# My Digital Painting



## mikernaut (Sep 5, 2009)

So some of you might know that I work in the videogame industry as a artist. I mainly paint the textures that are applied to 3d models that you see on characters creatures and props. Occasionally I get to contribute some painted concepts. Since I'm currently unemployed and shopping my portfolio around I thought I'd show some of it off. (shameless self pimping) Here are some samples of my personal work. 






My take on Dev Townsends Ziltoid








Aria Giovanni study 




my version of Ravage from the Transformers








The mancubus from DOOM3 (my redesign)









I have plenty more here if your digging them - Animation, Concept Art, CG, Computer Graphics, Video Games, VFX, Visual Development, Comics, Illustration, Toys, Entertainment, Galleries, Images, Wallpapers ? CGHUB.com Galleries


----------



## Stealthdjentstic (Sep 5, 2009)

Sick stuff man!


----------



## Al NiCotin (Sep 6, 2009)

Awesome


----------



## playstopause (Sep 7, 2009)

Nice stuff man.


----------



## Arminius (Sep 7, 2009)

Requesting permission to use ziltoid as my avatar!


----------



## Empryrean (Sep 7, 2009)

Wow! Thats awesome


----------



## mikernaut (Sep 8, 2009)

Thanks for the kind words and interest, I've been busy the last few days gearing up for a serious job interview. 

Aysakh- sure go ahead and use Ziltoid for your Avatar that's cool by me  although it might not read well so tiny.


----------



## Randy (Sep 8, 2009)

Hey Mike, what kinda education/credentials did you have going into your job at Activision?
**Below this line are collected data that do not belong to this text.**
Lemma closeMain_exit (k : Closer) (err : option error) (c : Client) : main c = MClose k err -> exit_ok c -> exit_ok (closeMain k err c).
Proof.
  intros Hr [H1 H2]. pose proof (closeNext_ok k (readerWinner c) (exit_ c)) as Hn. unfold mainWinner in *. rewrite Hr in *.
  assert (let '(k', x') := closeNext k (exit_ c) in
          (toClose (winner k') + toClose (readerWinner c) + exitChan x')%nat = (if exitFlag x' then 1 else 0)%nat
          /\ (exitFlag x' = true -> connClosed x' = true \/ is_Some (winner k') \/ is_Some (readerWinner c))) as Hk.
  { apply Hn; [lia|]. intros Hf. destruct (H2 Hf) as [?|[?|?]]; auto. }
  unfold closeMain. destruct (closeNext k (exit_ c)) as [[k'|] x]; destruct Hk as [H3 H4];
    split; unfold mainWinner, readerWinner in *; cbn -[winner toClose] in *; [lia| |lia|];
    (intros Hf; destruct (H4 Hf) as [?|[?|?]]; auto).
Qed.

Lemma reader_step_exit (c c' : Client) : reader_step c c' -> exit_ok c -> exit_ok c'.
Proof.
  intros Hs. destruct Hs as [c f w Hr Hw Hn|c Hr He|c Hr Hl|c f Hr Hl|c f Hr Hl|c Hr He|c k Hr];
    [..|by apply closeReader_exit]; apply exit_ok_same; try done; unfold readerWinner; cbn.
  - rewrite Hr. by repeat case_match.
  - by rewrite Hr.
  - by rewrite Hr.
  - by rewrite Hr.
  - by rewrite Hr.
  - by destruct Hr as [->|(f & [-> | ->])].
Qed.

Lemma main_step_exit (mode : Mode) (c c' : Client) : main_step mode c c' -> exit_ok c -> exit_ok c'.
Proof.
  intros Hs. destruct Hs as [c n Hm|c Hm|c e Hm|c line Hm|c s Hm|c s Hm|c line Hm|c line e Hm|c q taken shown f rest Hm|
                             c q taken shown Hm|c q taken shown Hm|c q f rest Hm|c q Hm|c k err Hm];
    [..|by apply closeMain_exit];
    (apply exit_ok_main; [| |unfold mainWinner; by rewrite Hm|]); unfold onLine, onResponse, finishWait, afterWait;
    repeat case_goal; try done. unfold mainWinner. cbn. by rewrite Hm.
Qed.

Lemma commandChan_one (f : Frame) :
  CliServer.commandChan [f] = if Byte.eqb (FType f) PacketTypeCommand then [f] else [].
Proof. done. Qed.

(** Equality of appended lists up to association. *)
Ltac apps := rewrite ?app_nil_r; repeat (rewrite <- !app_assoc; cbn [app]); rewrite ?app_nil_r; done.

Lemma reader_step_frames (c c' : Client) : reader_step c c' -> frames_ok c -> frames_ok c'.
Proof.
  intros Hs [(lost & H1 & Hl0) H2 H3 H4]. unfold handled in H1.
  destruct Hs as [c f w Hr Hw Hn|c Hr He|c Hr Hl|c f Hr Hl|c f Hr Hl|c Hr He|c k Hr].
  - rewrite Hr in *. specialize (Hl0 eq_refl) as ->. cbn in H1. rewrite !app_nil_r in H1.
    split; cbn in *; auto.
    exists []. split; [|done]. unfold handled. cbn.
    rewrite commandChan_app, <- H1, commandChan_one, app_nil_r, <- !app_assoc. do 3 f_equal.
    destruct (Byte.eqb (FType f) PacketTypeHandshake) eqn:E1; [apply Byte.byte_dec_bl in E1; by rewrite E1|].
    destruct (Byte.eqb (FType f) PacketTypeCompleter) eqn:E2; [apply Byte.byte_dec_bl in E2; by rewrite E2|].
    by destruct (Byte.eqb (FType f) PacketTypeCommand).
  - rewrite Hr in *. split; cbn in *; auto. by exists lost.
  - rewrite Hr in *. split; cbn in *; auto; [by exists lost|lia].
  - rewrite Hr in *. split; cbn in *; auto; [|rewrite length_app; cbn [length]; lia].
    exists lost. split; [|auto]. unfold handled. cbn. by rewrite app_nil_r.
  - rewrite Hr in *. split; cbn in *; auto; [by exists lost|]. rewrite length_app. cbn [length]. lia.
  - split; cbn in *; auto. exists (pending (reader c) ++ lost). split; [|done]. unfold handled. cbn.
    by rewrite app_nil_r, <- H1, <- !app_assoc.
  - rewrite Hr in *. unfold closeReader. destruct (closeNext k (exit_ c)) as [[k'|] x]; split; cbn in *; auto; by exists lost.
Qed.

(** The foreground that ends a wait or goes on with it. *)
Lemma onResponse_frames (mode : Mode) (c : Client) (q : Z) (taken : list Frame) (shown : string) (f : Frame) (rest : list Frame) :
  main c = MWait q taken shown -> commandChan c = f :: rest -> frames_ok c -> frames_ok (onResponse mode q taken shown f rest c).
Proof.
  intros Hm Hc [(lost & H1 & Hl0) H2 H3 H4]. unfold handled in H1. rewrite Hm, Hc in *. cbn [taking] in H1.
  assert (length rest <= chanCap)%nat as Hr by (cbn in H4; lia).
  pose proof (waitFrames_app q taken [f]) as Ha. rewrite H3, waitFrames_one in Ha. unfold onResponse.
  destruct (FSeq f =? q) eqn:Eq; [destruct (Byte.eqb (FFlag f) FlagComplete) eqn:Ef|].
  - unfold finishWait, afterWait. rewrite <- string_app_assoc in Ha. split; cbn.
    + exists lost. split; [|done]. unfold handled. cbn. rewrite <- H1, map_app, concat_app. cbn.
      assert (taking (match mode with Shell => MPrompt | Execute => MClose CSwap None end) = []) as -> by (by destruct mode).
      apps.
    + apply Forall_app. split; [done|]. by constructor.
    + by destruct mode.
    + cbn in H4. tauto.
  - split; cbn; auto; [|cbn in H4; tauto]. exists lost. split; [|done]. unfold handled. cbn. rewrite <- H1. apps.
  - assert (forall s, s +:+ EmptyString = s) as He by (induction s as [|a s IH]; cbn; [done|by f_equal]).
    rewrite He in Ha. split; cbn; auto; [|cbn in H4; tauto]. exists lost. split; [|done]. unfold handled. cbn.
    rewrite <- H1. apps.
Qed.

Lemma finishWait_frames (mode : Mode) (c : Client) (q : Z) (taken : list Frame) (shown : string) (o : Outcome) :
  main c = MWait q taken shown -> completed o = false -> frames_ok c -> frames_ok (finishWait mode q taken shown o c).
Proof.
  intros Hm Ho [(lost & H1 & Hl0) H2 H3 H4]. unfold handled in H1. rewrite Hm in *. cbn [taking] in H1.
  unfold finishWait, afterWait. split; cbn; auto.
  - exists lost. split; [|done]. unfold handled. cbn. rewrite <- H1, map_app, concat_app. cbn.
    assert (taking (match mode with Shell => MPrompt | Execute => MClose CSwap None end) = []) as -> by (by destruct mode).
    apps.
  - apply Forall_app. split; [done|]. constructor; [|done]. unfold wait_ok. cbn. by rewrite Ho.
  - by destruct mode.
Qed.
I ask because my friend's been trying to break into the field and he's having trouble putting together a resume or portfolio.


----------



## HighGain510 (Sep 8, 2009)

Damn Mike, you're extremely talented bro!  Here's hoping you're able to move into a new job sooner than later, it's a shame to see talent like that not being put to use!


----------



## mikernaut (Sep 8, 2009)

thanks again all,

Randy- I got really lucky back in 2000, I went to the Joe Kubert Comibook/illustration school in New Jersey made some good friends from Edmonton Alberta. One ended up getting a job at Bioware there, He told me they were looking for more art talent to help out. Now I hadn't even done anything with digital illustration and painting before but they took a chance on me because they liked my comicbook illustration and airbrush paintings and figured I could easily adapt to Photoshop.

Currently getting into the industry is really hard because of the economy and alot of the studios laying people off or even closing their doors. So now new University grads have to compete with industry vets with experience and try to secure a job.
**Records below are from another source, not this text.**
(** [IP.String] of an address with a four-byte form. *)
Definition dotted (ip4 : IP) : string := Join (map pretty ip4) ".".

Inductive IfAddr : Type := IPNet (ip : IP) | OtherIfAddr.

Record Interface : Type := mkInterface { ifUp : bool; ifName : string; ifAddrs : result error (list IfAddr) }.

(** The first address of the list that is no loopback and has a four-byte form. *)
Fixpoint firstIPv4 (addrs : list IfAddr) : option string :=
  match addrs with
  | [] => None
  | IPNet ip :: rest =>
      match To4 ip with
      | Some ip4 => if IsLoopback ip then firstIPv4 rest else Some (dotted ip4)
      | None => firstIPv4 rest
      end
  | OtherIfAddr :: rest => firstIPv4 rest
  end.

Fixpoint localIPLoop (inters : list Interface) : string :=
  match inters with
  | [] => "localhost"
  | inter :: rest =>
      if negb (ifUp inter) || HasPrefix (ifName inter) "lo" then localIPLoop rest
      else match ifAddrs inter with
           | Err _ => localIPLoop rest
           | Ok addrs => match firstIPv4 addrs with Some s => s | None => localIPLoop rest end
           end
  end.

(** [net.Interfaces] as the argument. *)
Definition LocalIP (interfaces : result error (list Interface)) : string :=
  match interfaces with Err _ => EmptyString | Ok inters => localIPLoop inters end.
Alot of studios won't even consider you if you don't have 3 years experience unless you show some insane talent. But also like many other jobs having good connections can be almost more valuable then your talent. Also being lucky and in the right spot at the right time. 
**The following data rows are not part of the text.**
(** A new cache keeps its items in a map of its own, empty and known to nobody else; but
    one that was given items keeps them in the very map it was given, which its owner can
    go on writing to without the lock of the cache.  No other map is touched. *)
Theorem NewCache_items (std : Logger) (cbs : list Option_) (ms : maps) :
  (forall i, last (omap itemsOf cbs) = Some (Some i) -> is_Some (ms !! i)) ->
  let '(ms', c) := NewCache std cbs ms in
  oExpiration (opts c) = default 0%Z (last (omap expirationOf cbs))
  /\ (forall i, is_Some (ms !! i) -> ms' !! i = ms !! i)
  /\ match last (omap itemsOf cbs) with
     | Some (Some i) =>
         if (0 <? default 0 (size <$> ms !! i))%nat then items c = i else ms !! items c = None /\ ms' !! items c = Some ∅
     | _ => ms !! items c = None /\ ms' !! items c = Some ∅
     end.
Proof.
  intros Hgiven. unfold NewCache, NewOptions, makeMap. set (p := fresh (dom ms)). set (ms1 := <[p := ∅]> ms). set (q := fresh (dom ms1)).
  set (o := applyAll apply cbs (mkOptions std (Some p) 0%Z)). cbn [opts items].
  assert (ms !! p = None) as Hp by (apply not_elem_of_dom; apply is_fresh).
  assert (ms1 !! q = None) as Hq by (apply not_elem_of_dom; apply is_fresh).
  assert (ms !! q = None) as Hq' by (unfold ms1 in Hq; by apply lookup_insert_None in Hq as [? _]).
  assert (oItems o = default (Some p) (last (omap itemsOf cbs))) as Hi by (apply (applyAll_last apply oItems itemsOf); by intros [] ?).
  assert (forall i, is_Some (ms !! i) -> <[q := ∅]> ms1 !! i = ms !! i) as Hkeep.
  { intros i [m Hm]. unfold ms1. rewrite !lookup_insert_ne; [done|congruence..]. }
  split; [apply (applyAll_last apply oExpiration expirationOf); by intros [] ?|]. split; [exact Hkeep|].
  assert (forall m : maps, <[q := ∅]> m !! q = Some ∅) as Hqq by (intros m; by rewrite lookup_insert_eq).
  rewrite Hi. destruct (last (omap itemsOf cbs)) as [[i|]|] eqn:El; cbn [default from_option id mbind option_bind].
  - pose proof (Hgiven i eq_refl) as [m Hm]. rewrite (Hkeep i) by by exists m. rewrite Hm. cbn [mbind option_bind fmap option_fmap option_map default from_option id].
    by destruct (0 <? size m)%nat.
  - by split.
  - destruct (decide (p = q)) as [E|Hne].
    { exfalso. rewrite <- E in Hq. unfold ms1 in Hq. by rewrite lookup_insert_eq in Hq. }
    rewrite lookup_insert_ne by done. unfold ms1. rewrite lookup_insert_eq. cbn. by split; [|apply Hqq].
Qed.
End MemoryCache.
End MemoryCache.

(** A caller that fills the map it gave away fills the cache. *)
Lemma NewCache_items_witness :
  let ms : gmap nat (gmap string string) := {[7%nat := {["key" := "value"]}]} in
  MemoryCache.items (snd (MemoryCache.NewCache "std" [MemoryCache.Expiration 5%Z; MemoryCache.Items (Some 7%nat)] ms)) = 7%nat.
Proof.
  intros ms.
  pose proof (MemoryCache.NewCache_items "std" [MemoryCache.Expiration 5%Z; MemoryCache.Items (Some 7%nat)] ms) as Hn.
  destruct (MemoryCache.NewCache _ _ _) as [ms' c]. cbn [snd omap list_omap MemoryCache.itemsOf last] in *.
  destruct Hn as (_ & _ & Hi); [intros i [= <-]; by eexists|]. exact Hi.
Defined.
There is plenty of interesting reading out there with tips here are a few articles I have been reading lately-
Gamasutra - News - Opinion: Game Industry Interviewing 101
How To Break Into The Video Game Industry
Gamasutra - Features - Game Developer Layoffs: The Real Story


----------



## Pauly (Sep 8, 2009)

Siiiiiiiiick. Your creature stuff reminds me of Carlos Huante, one of my faves. Good luck!


----------



## vampiregenocide (Sep 9, 2009)

Dude  Your work is god damned awesome. I love concept art, its interesting to see how various artist have interpreted a set brief and put their own style into the idea. I wanted to be a concept artist myself, only college sucked all the enjoyment I had in art,a nd now I don't draw anymore  At least I found photography which I love.


----------



## mikernaut (Sep 9, 2009)

Thanks Pauly and Vampiregenocide.

Funny enough I hadn't seen much of Carlos Huante's work until recently. and yeah, I can see the connection. We have a translucent flesh and muscle tone thing going on.

Vampiregenocide you should keep up your personal work for your own enjoyment, be it concept art or photography. I have several friends that work at other studios and sadly they have become pretty burnt out and just treat their vid game jobs like they are just any other job. Then they go home and paint or draw whatever they want in their freetime.

It makes me sad, I hope I never get to that state where I can't find creative enjoyment in my daytime job. Although it can be extremely frustraing when people above you are calling the shots and "playing it safe" with the ideas.


----------



## Daemoniac (Sep 11, 2009)

Your drawing is incredible... i always wanted to do concept art as well, but my skills are  I have trouble with details, and, because i draw with pen/ink, if i make a mistake there's fuck all i can do about it 

Epic stuff though man


----------



## MF_Kitten (Oct 2, 2009)

whoa! i haven´t seen this until now, and it is SICK stuff, man! it reminds me of so many things from games that i´ve played all the way back to when i was a kid!

in which games might i find your textures?


----------



## mikernaut (Oct 2, 2009)

Thanks MF Kitten. 

As far as textures go I did alot on *Wolfenstein* (mostly characters and creatures). But I feel there are alot of elements that detract from the textures themselves. Like awkward character proportions, lighting in areas, the green "Veil" effect. I was also not overly proud of how the project turned out as a whole but I can't really get into that or I risk losing my severance package with Raven Software. 

*Singularity* (not released yet) I did some creatures and some of the main characters. alot of the game is being revamped so I don't know what will stay and what will be changed. The character I am most proud of is "Katya" she's kind of a russian "Kate" from LOST (cute but tomboyish) mixed with Zoe from Left 4 Dead. I think Markus (the modeler) and I did a great job on her I hope she doesn't get reworked before the game is complete.

In *Wolverine Xmen origins* I did some misc stuff in the Sentinel labs level, floor trim, machinery, doors. Probably the funnest thing was the Sentinel Prototype ( the smaller version not the huge flying one later) that Wolverine fights.

*Jade Empire*- a few characters- Silk Fox, Radiant Jen Zi, Scholar Ling , the pirates (male and female)and a few creatures which I can't recall their names.

*Star Wars Kotor*- My buddy Rob and I did a ton of the guns, armor, creatures, characters, etc. That was cool working on some classic Star Wars creatures, Walrusman , Greedo (Rodians) Hutts, Hammerhead.

*Neverwinternights*- Did a few textures on some of the expansion packs but mainly painted character portraits.


----------



## MF_Kitten (Oct 2, 2009)

that´s really cool! those aren´t exactly tiny names either, so that´s awesome 

i haven´t played games in a while (newest game i own is the orange box), but i have seen pretty much all the games you mentioned


----------